From Publishers Weekly:
Anderson (1876-1941) is well remembered for Winesburg, Ohio , the collection of linked stories that fathomed small-town America, but his most individual work can be found elsewhere, especially in short fiction. So it's with a sense of anticipation that a reader approaches this collection, edited by the executor of Anderson's estate and including five stories never previously published in book form. It turns out to be an uneven collection, as Anderson's imagination rises and falls. Some of his work is dated--depicting a time of relative innocence, though he questioned it--and yet the best stories baffle efforts to place them categorically or otherwise. The provincial limitations that he evoked so tellingly in "The Man Who Became a Woman," for example, still contain the sense of enormous possibility, rendered in a way that is immensely moving. "What I want to do is to express in my book a sense of the strangeness that has gradually, since I was a boy, been creeping more and more into my feeling about everyday life," a typical Anderson narrator reflects, disarmingly stubborn in his refusal to further complicate a chimerical world. The stories here are full of that refusal, and those most true to it will certainly last.

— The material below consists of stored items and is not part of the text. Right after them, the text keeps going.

Lemma to_uppercase_bytes `{UpperCase} l :
  ascii l → let u := as_bytes (to_uppercase (of_bytes l)) in ascii u ∧ length u = length l.
Proof.
  intros Hl. cbv zeta. rewrite to_uppercase_ascii.
  - unfold to_ascii_uppercase. rewrite !as_bytes_of_bytes. split; [|apply length_map].
    induction Hl as [|b l Hb Hl IH]; constructor; [|done]. unfold ascii_upper_byte.
    destruct (byte_in 97 122 b) eqn:E; [|done]. unfold byte_in in E. unfold is_ascii. bool_to_prop.
    rewrite u8_to_u8_small by lia. apply Z.ltb_lt. lia.
  - unfold str_is_ascii. rewrite as_bytes_of_bytes. apply forallb_forall. intros b Hb%list_elem_of_In.
    by apply (proj1 (Forall_forall _ _) Hl).
Qed.

(** ** Slices *)

Lemma ascii_take n l : ascii l → ascii (take n l).
Proof. apply Forall_take. Qed.
Lemma ascii_drop n l : ascii l → ascii (drop n l).
Proof. apply Forall_drop. Qed.

Lemma is_char_boundary_ascii l i : ascii l → (i <= length l)%nat → is_char_boundary l i = true.
Proof.
  intros Hl Hi. unfold is_char_boundary. rewrite (proj2 (Nat.leb_le _ _) Hi). cbn [andb].
  pose proof (ascii_drop i l Hl) as Hd. destruct Hd as [|b r Hb _]; [done|]. cbn. by rewrite (u8_cont_ascii b Hb).
Qed.

Section slices.
Context (p : Prop).

Lemma slice_from_fine l i :
  p ∨ (ascii l ∧ (i <= length l)%nat) → fine p (λ r, r = drop i l ∧ (i <= length l)%nat) (slice_from l i).
Proof.
  intros Hl. unfold slice_from. destruct (is_char_boundary l i) eqn:E; cbn.
  - unfold is_char_boundary in E. apply andb_true_iff in E as [E%Nat.leb_le _]. done.
  - destruct Hl as [|[Ha Hi]]; [done|]. by rewrite is_char_boundary_ascii in E.
Qed.

Lemma slice_fine l i j :
  p ∨ (ascii l ∧ (i <= j <= length l)%nat) →
  fine p (λ r, r = take (j - i) (drop i l) ∧ (i <= j <= length l)%nat) (slice l i j).
Proof.
  intros Hl. unfold slice. destruct (_ && _) eqn:E; cbn.
  - unfold is_char_boundary in E. bool_to_prop. split; [done|]. rewrite ?Nat.leb_le in *. lia.
  - destruct Hl as [|[Ha Hi]]; [done|]. rewrite !is_char_boundary_ascii in E by (done || lia).
    apply andb_false_iff in E as [E|E]; [|done]. apply andb_false_iff in E as [E%Nat.leb_gt|E]; [lia|done].
Qed.

Lemma byte_at_fine l i : p ∨ (i < length l)%nat → fine p (λ _, True) (byte_at l i).
Proof.
  intros Hl. unfold byte_at. destruct (l !! i) eqn:E; [done|]. apply lookup_ge_None in E.
  destruct Hl; [done|lia].
Qed.

Lemma whole_word_fine query limit pos len :
  p ∨ ((pos <= length query)%nat ∧ (limit <= length query)%nat) → fine p (λ _, True) (whole_word query limit pos len).
Proof.
  intros Hq. unfold whole_word. apply (fine_bind p (λ _, True)).
  - unfold word_before. destruct pos as [|i]; [done|]. eapply fine_bind; [apply byte_at_fine; destruct Hq; [by left|right; lia]|done].
  - intros prev _. apply (fine_bind p (λ _, True)); [|done].
    unfold word_after. destruct (Nat.leb_spec limit (pos + len)); [done|].
    eapply fine_bind; [apply byte_at_fine; destruct Hq; [by left|right; lia]|done].
Qed.

(** The text in capitals is as long as the text. *)
Definition aligned (query upper : list byte) : Prop := ascii upper ∧ length upper = length query.

Lemma keyword_after_fine query upper pos kw :
  p ∨ (aligned query upper ∧ (pos <= length upper)%nat) →
  fine p (λ r, ∀ i, r = Some i → (pos <= i)%nat ∧ (i + length kw <= length upper)%nat) (keyword_after query upper pos kw).
Proof.
  intros Hq. unfold keyword_after. eapply fine_bind; [apply slice_from_fine; unfold aligned in Hq; tauto|].
  intros rest [-> Hpos]. destruct (find_sub kw (drop pos upper)) as [i|] eqn:E; [|by intros i].
  apply find_sub_spec in E as [E _]. rewrite length_drop in E.
  eapply fine_bind; [apply whole_word_fine; unfold aligned in Hq; destruct Hq as [|[[_ Hl] _]]; [by left|right; lia]|].
  intros ok _. cbn. intros j. destruct ok; [|done]. intros [= <-]. lia.
Qed.
End slices.

(** ** Comments *)

Lemma skip_line_length cs : (length (skip_line cs) <= length cs)%nat.
Proof. induction cs as [|c cs IH]; [done|]. cbn [skip_line]. case_match; cbn [length]; lia. Qed.
Lemma skip_block_length cs : (length (skip_block cs) <= length cs)%nat.
Proof.
  assert (∀ n cs, (length cs <= n)%nat → (length (skip_block cs) <= length cs)%nat) as Hn; [|by apply (Hn (length cs))].
  clear. induction n as [|n IH]; intros [|c cs] Hl; cbn [length] in Hl; [done|lia|done|]. cbn [skip_block].
  assert ((length (skip_block cs) <= S (length cs))%nat) as Hs by (specialize (IH cs); lia).
  repeat (case_match; try exact Hs). subst. cbn [length]. lia.
Qed.

Lemma skip_line_Forall (P : char → Prop) cs : Forall P cs → Forall P (skip_line cs).
Proof. induction 1 as [|c cs Hc Hcs IH]; [constructor|]. cbn [skip_line]. case_match; [by constructor|done]. Qed.
Lemma skip_block_suffix cs : skip_block cs `suffix_of` cs.
Proof.
  assert (∀ n cs, (length cs <= n)%nat → skip_block cs `suffix_of` cs) as Hn; [|by apply (Hn (length cs))].
  clear. induction n as [|n IH]; intros [|c cs] Hl; cbn [length] in Hl; [done|lia|done|]. cbn [skip_block].
  assert (skip_block cs `suffix_of` c :: cs) as Hs by (apply suffix_cons_r, IH; lia).
  repeat (case_match; try exact Hs). subst. apply suffix_cons_r, suffix_cons_r. done.
Qed.

(** Comments are taken out of every text, and nothing is put in. *)
Lemma strip_chars_total (P : char → Prop) fuel : ∀ s d b cs, (length cs < fuel)%nat → Forall P cs →
  ∃ out, strip_chars fuel s d b cs = Ok out ∧ Forall P out.
Proof.
  induction fuel as [|fuel IH]; intros s d b cs Hl HP; [lia|]. cbn [strip_chars].
  destruct cs as [|c cs]; [by exists []|]. cbn [length] in Hl. apply Forall_cons in HP as [Hc HP].
  assert (∀ s d b, ∃ out, (cons c <$> strip_chars fuel s d b cs) = Ok out ∧ Forall P out) as Hcons.
  { intros s' d' b'. destruct (IH s' d' b' cs ltac:(lia) HP) as (out & -> & Ho). exists (c :: out). by split; [|constructor]. }
  assert (∀ r, (length (skip_line r) <= length r)%nat ∧ (length (skip_block r) <= length r)%nat ∧
               (Forall P r → Forall P (skip_line r) ∧ Forall P (skip_block r))) as Hskip.
  { intros r. split; [apply skip_line_length|]. split; [apply skip_block_length|]. intros Hr.
    split; [by apply skip_line_Forall|]. destruct (skip_block_suffix r) as [k E]. rewrite E in Hr. by apply Forall_app in Hr as [_ ?]. }
  do 3 (case_match; [apply Hcons|]).
  repeat (case_match; try apply Hcons); subst; apply Forall_cons in HP as [_ HP]; cbn [length] in Hl;
    match goal with |- context [strip_chars _ _ _ _ (_ ?r)] => destruct (Hskip r) as (Hsl & Hsb & Hsf) end;
    apply IH; try (by apply Hsf); lia.
Qed.

Lemma strip_query_comments_ok query :
  ∃ clean, strip_query_comments query = Ok clean ∧ (ascii (as_bytes query) → ascii (as_bytes clean)).
Proof.
  unfold strip_query_comments. set (cs := chars (as_bytes query)).
  destruct (strip_chars_total (λ c, c ∈ cs) (S (length cs)) false false false cs) as (out & -> & Ho); [lia|by apply Forall_forall|].
  eexists. split; [reflexivity|]. intros Ha. rewrite as_bytes_of_bytes. apply ascii_unchars.
  apply chars_ascii_chars in Ha. unfold ascii_chars in *. rewrite Forall_forall in Ha, Ho. apply Forall_forall.
  intros c Hc. by apply Ha, Ho.
Qed.

(** ** Sections *)
Section section_spec.
Context (p : Prop) `{CharClass} `{UpperCase}.

Lemma earliest_match_fine query upper pos kws : ∀ best,
  p ∨ (aligned query upper ∧ (pos <= length upper)%nat) → Forall (λ kw, kw ≠ []) kws →
  let ok (r : option (nat * nat)) := ∀ i n, r = Some (i, n) → (pos <= i ∧ 0 < n ∧ i + n <= length upper)%nat in
  ok best → fine p ok (earliest_match query upper pos kws best).
Proof.
  induction kws as [|kw kws IH]; intros best Hq Hkw ok Hb; [done|]. cbn [earliest_match].
  apply Forall_cons in Hkw as [Hk Hkw]. eapply fine_bind; [by apply keyword_after_fine|].
  intros found Hf. apply IH; [done|done|]. destruct kw as [|b kw]; [done|].
  destruct found as [i|]; [|done]. destruct (Hf i eq_refl) as [H1 H2].
  assert (ok (Some (i, length (b :: kw)))) as Hnew by (intros ? ? [= <- <-]; cbn [length] in *; lia).
  destruct best as [[j n]|]; [|done]. by case_match.
Qed.

Lemma any_keyword_fine query remaining len pos kws :
  p ∨ ((pos <= length query)%nat ∧ (len <= length query)%nat) → fine p (λ _, True) (any_keyword query remaining len pos kws).
Proof.
  intros Hq. induction kws as [|kw kws IH]; [done|]. cbn [any_keyword]. case_match; [|done].
  eapply fine_bind; [by apply whole_word_fine|]. intros [] _; done.
Qed.

Lemma stop_position_fine query upper len cs : ∀ pos paren bracket,
  p ∨ (aligned query upper ∧ len = length query ∧ (pos + length cs = len)%nat) →
  fine p (λ r, p ∨ (pos <= r <= len)%nat) (stop_position query upper len pos paren bracket cs).
Proof.
  induction cs as [|c cs IH]; intros pos paren bracket Hq; cbn [stop_position length] in *; [cbn; destruct Hq; [by left|right; lia]|].
  assert (∀ paren bracket, fine p (λ r, p ∨ (pos <= r <= len)%nat) (stop_position query upper len (S pos) paren bracket cs)) as Hnext.
  { intros paren' bracket'. eapply fine_weaken; [apply IH; destruct Hq as [|(? & ? & ?)]; [by left|right; split; [done|lia]]|].
    intros r [?|?]; [by left|right; lia]. }
  do 4 (case_match; [apply Hnext|]). case_match; [|apply Hnext].
  eapply fine_bind; [apply slice_from_fine; unfold aligned in Hq; destruct Hq as [|((? & ?) & ? & ?)]; [by left|right; split; [done|lia]]|].
  intros remaining _.
  assert (p ∨ ((pos <= length query)%nat ∧ (len <= length query)%nat)) as Hw
    by (destruct Hq as [|(? & ? & ?)]; [by left|right; lia]).
  eapply fine_bind; [by apply any_keyword_fine|]. intros is_stop _.
  eapply fine_bind; [by apply any_keyword_fine|]. intros is_start _.
  case_match; [|apply Hnext]. cbn. destruct Hq as [|(_ & _ & ?)]; [by left|right; lia].
Qed.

Copyright 1992 Reed Business Information, Inc.
From Library Journal:
This collection of 30 post- Winesburg, Ohio stories includes three previously unpublished and six previously uncollected stories. Several others, including two that had been radically revised, have been restored by Modlin to what he believes were Anderson's original intentions. The stories, which generally address the storytelling process, are wonderfully well crafted and still enjoyable today. Using mostly male narrators and often involving initiation rites, they give us a male perspective of small-town Midwestern life during the first 40 years of this century. The unquestioned racism and sexism occasionally revealed by the narrators may disturb some readers, but these attitudes were realities of American life that must be faced. Highly recommended, particularly for American literature collections in academic libraries.
- Judy Mimken, Saginaw Valley State Univ., Mich.